The overall response to ATG/cyclosporine is 65% to 71% within 6 months of treatment. For patients achieving either a partial or complete response, survival is 57% after 10 years.[20-22] A randomized trial did not demonstrate a positive effect of granulocyte-colony stimulating factor (G-CSF, Neupogen), 5 µg/kg/d for 98 days, on the response rate or survival.
The major risk of immunosuppressive therapy is fatal infection or bleeding (approximately 10%) from the underlying disease while awaiting a response. Other risks include disease relapse (35%-41%) and the development of acute myeloid leukemia or of myelodysplastic syndrome (10%-15% at 10 years).[20,22,24] Paroxysmal nocturnal hemoglobinuria can also occur as a late complication of aplastic anemia. Recently, high-dose cyclophosphamide without stem cell transplantation has been reported as an effective alternative immunosuppressive regimen with a high response rate (73%) and low risk of relapse. However, preliminary data from a randomized trial comparing cyclophosphamide/cyclosporine to ATG/ cyclosporine found a higher rate of early death (20% vs 0%) for the cyclophosphamide group, but similar response rate (53% vs 81%) and relapse rate (25% vs 38%) for cyclophosphamide/cyclosporine compared to ATG/cyclosporine respectively. Therefore, cyclophosphamide should be used for routine treatment of aplastic anemia.
Relapsed aplastic anemia can respond to a second course of ATG/cyclosporine or cyclosporine alone.

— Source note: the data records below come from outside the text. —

Definition fetch_historical_prices (ticker : string)
    (start_date end_date period : option string) : PriceFrame Cells :=
  match history ticker (history_query start_date end_date period) with
  | inr _ => empty_frame
  | inl (index_name, hist) =>
      if is_empty hist then empty_frame
      else
        match reset_index index_name hist with
        | inr _ => empty_frame
        | inl hist =>
            {| pcolumns :=
                 map (fun col => upper (spaces_to_underscores col)) (pcolumns hist);
               prows := prows hist |}
        end
  end.

Definition fetch_commodity_price (commodity_name : string)
    (start_date end_date period : option string)
    (prefer_futures try_etf_fallback : bool) : PriceFrame Cells :=
  let normalized_name := normalize_commodity_name commodity_name in
  match get_ticker_for_commodity normalized_name prefer_futures with
  | None => empty_frame
  | Some ticker =>
      if negb (truthy ticker) then empty_frame
      else
        let df := fetch_historical_prices ticker start_date end_date period in
        if is_empty df && try_etf_fallback then
          match get_all_tickers_for_commodity normalized_name with
          | Some (_, Some etf_ticker) =>
              if truthy etf_ticker && negb (String.eqb etf_ticker ticker)
              then fetch_historical_prices etf_ticker start_date end_date period
              else df
          | _ => df
          end
        else df
  end.

(** [fetch_multiple_commodities], without the pause between requests: the
    dict of the frames that are not empty. *)
Definition fetch_multiple_commodities (commodity_names : list string)
    (start_date end_date period : option string)
  : list (string * PriceFrame Cells) :=
  fold_left
    (fun results commodity_name =>
       let df :=
         fetch_commodity_price commodity_name start_date end_date period
           true true in
       if negb (is_empty df) then dict_set commodity_name df results
       else results)
    commodity_names [].

(** [if ticker:] on what [get_ticker_for_commodity] returned for the
    normalized name. *)
Definition has_ticker (commodity : string) : bool :=
  truthy_opt (get_ticker_for_commodity (normalize_commodity_name commodity) true).

Definition fetch_all_available_commodities (commodity_list : list string)
    (start_date end_date period : option string)
  : list (string * PriceFrame Cells) :=
  let mapped_commodities :=
    fold_left
      (fun mapped commodity =>
         if has_ticker commodity then (mapped ++ [commodity])%list else mapped)
      commodity_list [] in
  fetch_multiple_commodities mapped_commodities start_date end_date period.

End Source.

Arguments history_query _ _ _ : clear implicits.
Arguments reset_index {Cells} _ _.
Arguments fetch_historical_prices {Cells} history _ _ _ _.
Arguments fetch_commodity_price {Cells} history _ _ _ _ _ _.
Arguments fetch_multiple_commodities {Cells} history _ _ _ _.
Arguments fetch_all_available_commodities {Cells} history _ _ _ _.

(** [fetch_all_prices.py], [find_mappable_commodities]: the lists under
    ['mapped'] and ['unmapped']. *)
Definition find_mappable_commodities (commodity_list : list string)
  : list string * list string :=
  fold_left
    (fun found commodity =>
       let '(mapped, unmapped) := found in
       if has_ticker commodity then ((mapped ++ [commodity])%list, unmapped)
       else (mapped, (unmapped ++ [commodity])%list))
    commodity_list ([], []).

End Fetching.

(** ** [commodity_price_mapping.py] *)

Module PriceMappingDb.
Import PyStr PyText TickerMapping.

(** A row of the table [commodity_price_mapping]; the two timestamps are
    instants. *)
Record MappingRow := {
  commodity_name : string;
  ticker_symbol : option string;
  ticker_type : option string;
  auto_mapped : Z;
  verified : Z;
  notes : option string;
  created_at : Z;
  updated_at : Z
}.

(** The database file as this module uses it: what
    [SELECT DISTINCT Commodity_Name FROM cot_data ORDER BY Commodity_Name]
    returns ([None] when there is no table [cot_data], a [None] name for
    NULL), and the rows of [commodity_price_mapping], [None] until the
    table is created. *)
Record Database := {
  cot_commodity_names : option (list (option string));
  commodity_price_mapping : option (list MappingRow)
}.

Definition rows_of (db : Database) : list MappingRow :=
  match commodity_price_mapping db with
  | Some rows => rows
  | None => []
  end.

Definition with_rows (db : Database) (rows : list MappingRow) : Database :=
  {| cot_commodity_names := cot_commodity_names db;
     commodity_price_mapping := Some rows |}.

(** [CREATE TABLE IF NOT EXISTS commodity_price_mapping] *)
Definition init_price_mapping_db (db : Database) : Database :=
  match commodity_price_mapping db with
  | Some _ => db
  | None => with_rows db []
  end.

(** [DELETE FROM commodity_price_mapping WHERE commodity_name = ?] *)
Definition delete_where (name : string) (rows : list MappingRow)
  : list MappingRow :=
  filter (fun row => negb (String.eqb (commodity_name row) name)) rows.

(** [WHERE commodity_name = ?], [fetchone] *)
Definition select_where (name : string) (rows : list MappingRow)
  : option MappingRow :=
  find (fun row => String.eqb (commodity_name row) name) rows.

(** [INSERT OR REPLACE]: [commodity_name] is the primary key, the row that
    holds the key is deleted and the new row inserted. *)
Definition insert_or_replace (row : MappingRow) (rows : list MappingRow)
  : list MappingRow :=
  (delete_where (commodity_name row) rows ++ [row])%list.

(** [INSERT OR IGNORE]: nothing is inserted when the key is held. *)
Definition insert_or_ignore (row : MappingRow) (rows : list MappingRow)
  : list MappingRow :=
  match select_where (commodity_name row) rows with
  | Some _ => rows
  | None => (rows ++ [row])%list
  end.

(** The entries of [mappings]: commodity name, ticker symbol and ticker
    type; ['auto_mapped'] is 1 and ['verified'] is 0 in each. *)
Definition Mapping := (string * string * string)%type.

(** "Map each commodity" *)
Fixpoint map_each (all_commodities : list (option string))
    (mappings : list Mapping) : list Mapping + string :=
  match all_commodities with
  | [] => inl mappings
  | None :: _ => inr "'NoneType' object has no attribute 'upper'"
  | Some commodity :: rest =>
      let normalized := normalize_commodity_name commodity in
      match get_ticker_for_commodity normalized true with
      | Some ticker =>
          if truthy ticker then
            let ticker_type :=
              if contains "=F" ticker then "futures" else "etf" in
            map_each rest (mappings ++ [(commodity, ticker, ticker_type)])%list
          else map_each rest mappings
      | None => map_each rest mappings
      end
  end.

(** The row either [INSERT] of [auto_map_commodities] writes: the columns
    it does not name take their defaults, NULL for [notes] and
    [CURRENT_TIMESTAMP] for the timestamps. *)
Definition auto_row (mapping : Mapping) (now : Z) : MappingRow :=
  let '(commodity, ticker, type) := mapping in
  {| commodity_name := commodity;
     ticker_symbol := Some ticker;
     ticker_type := Some type;
     auto_mapped := 1;
     verified := 0;
     notes := None;
     created_at := now;
     updated_at := now |}.

(** "Save to database"; [clock] gives the [CURRENT_TIMESTAMP] of the
    statement that writes a commodity. *)
Definition save_mappings (overwrite_existing : bool) (clock : string -> Z)
    (mappings : list Mapping) (rows : list MappingRow) : list MappingRow :=
  fold_left
    (fun rows mapping =>
       let row := auto_row mapping (clock (fst (fst mapping))) in
       if overwrite_existing then insert_or_replace row rows
       else insert_or_ignore row rows)
    mappings rows.

(** [auto_map_commodities]: the database it leaves and the count it
    returns, or what it raised. *)
Definition auto_map_commodities (overwrite_existing : bool)
    (clock : string -> Z) (db : Database) : Database * (nat + string) :=
  let db := init_price_mapping_db db in
  match cot_commodity_names db with
  | None => (db, inr "no such table: cot_data")
  | Some all_commodities =>
      match map_each all_commodities [] with
      | inr raised => (db, inr raised)
      | inl mappings =>
          (with_rows db
             (save_mappings overwrite_existing clock mappings (rows_of db)),
           inl (List.length mappings))
      end
  end.

Definition get_price_mapping (name : string) (db : Database)
  : Database * option MappingRow :=
  let db := init_price_mapping_db db in
  (db, select_where name (rows_of db)).

(** [update_price_mapping] at the instant [now]. *)
Definition update_price_mapping (name : string)
    (symbol type : option string) (is_verified : bool)
    (note : option string) (now : Z) (db : Database) : Database :=
  let db := init_price_mapping_db db in
  match symbol with
  | None => with_rows db (delete_where name (rows_of db))
  | Some _ =>
      with_rows db
        (insert_or_replace
           {| commodity_name := name;
              ticker_symbol := symbol;
              ticker_type := type;
              auto_mapped := 0;
              verified := if is_verified then 1 else 0;
              notes := note;
              created_at := now;
              updated_at := now |}
           (rows_of db))
  end.

Definition get_ticker_for_commodity_from_db (name : string) (db : Database)
  : Database * option string :=
  let '(db, mapping) := get_price_mapping name db in
  (db,
   match mapping with
   | Some row =>
       if truthy_opt (ticker_symbol row) then ticker_symbol row else None
   | None => None
   end).

End PriceMappingDb.

Module AutoMap.
Import PyStr PyText TickerMapping PriceMappingDb.

(** The entry that the mapping loop of [auto_map_commodities] appends for
    a commodity, if it appends one. *)
Definition auto_mapping (commodity : string) : option Mapping :=
  match get_ticker_for_commodity (normalize_commodity_name commodity) true with
  | Some ticker =>
      if truthy ticker
      then Some (commodity, ticker,
                 if contains "=F" ticker then "futures" else "etf")
      else None
  | None => None
  end.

More than half of patients with relapsed aplastic anemia will respond to a second course of ATG. "Cyclosporine dependence," defined as relapse associated with cyclosporine withdrawal, is fairly common and indicates the need to taper the cyclosporine dose very slowly over to 1 to 2 years, if possible.
Other Therapeutic Options
Therapeutic options for aplastic anemia that does not respond to an initial course of immunosuppression include unrelated donor stem cell transplantation or a second course of ATG. Because the survival following an unrelated transplant is best for patients who are transplanted within 1 year of diagnosis, the decision regarding this treatment is best made early.
Conditioning therapy requires total body irradiation in addition to cyclophosphamide/ATG in order to minimize the risk of graft rejection. Improved survival 2 years after unrelated BMT has been reported for patients ≤ 20 years old (67%) compared to those > 20 years (43%) and for patients transplanted ≤ 1 year from diagnosis (73%), compared to 1 to 3 years (53%) or > 3 years (39%) after diagnosis.
Single institutions have reported high response rates using horse ATG (64%) or rabbit ATG (77%) in patients who have not responded to an initial course of standard immunosuppressive therapy, but these numbers are perhaps double the results usually reported.[28,29] Nevertheless, a second course of ATG should be considered if no response is observed within 6 to 8 months after the initial treatment.
Prolonged cyclosporine administration as a single agent is occasionally effective. Hematopoietic growth factors, especially stem cell factor in combination with G-CSF, have induced trilineage responses in occasional refractory patients. Chronic administration of a myeloid growth factor may be considered in patients with severe aplastic anemia and recurrent infections. A retrospective analysis showed no significantly increased risk of clonal hematologic disorders (myelodysplastic syndrome or AML) associated with G-CSF given for a median of 6 months.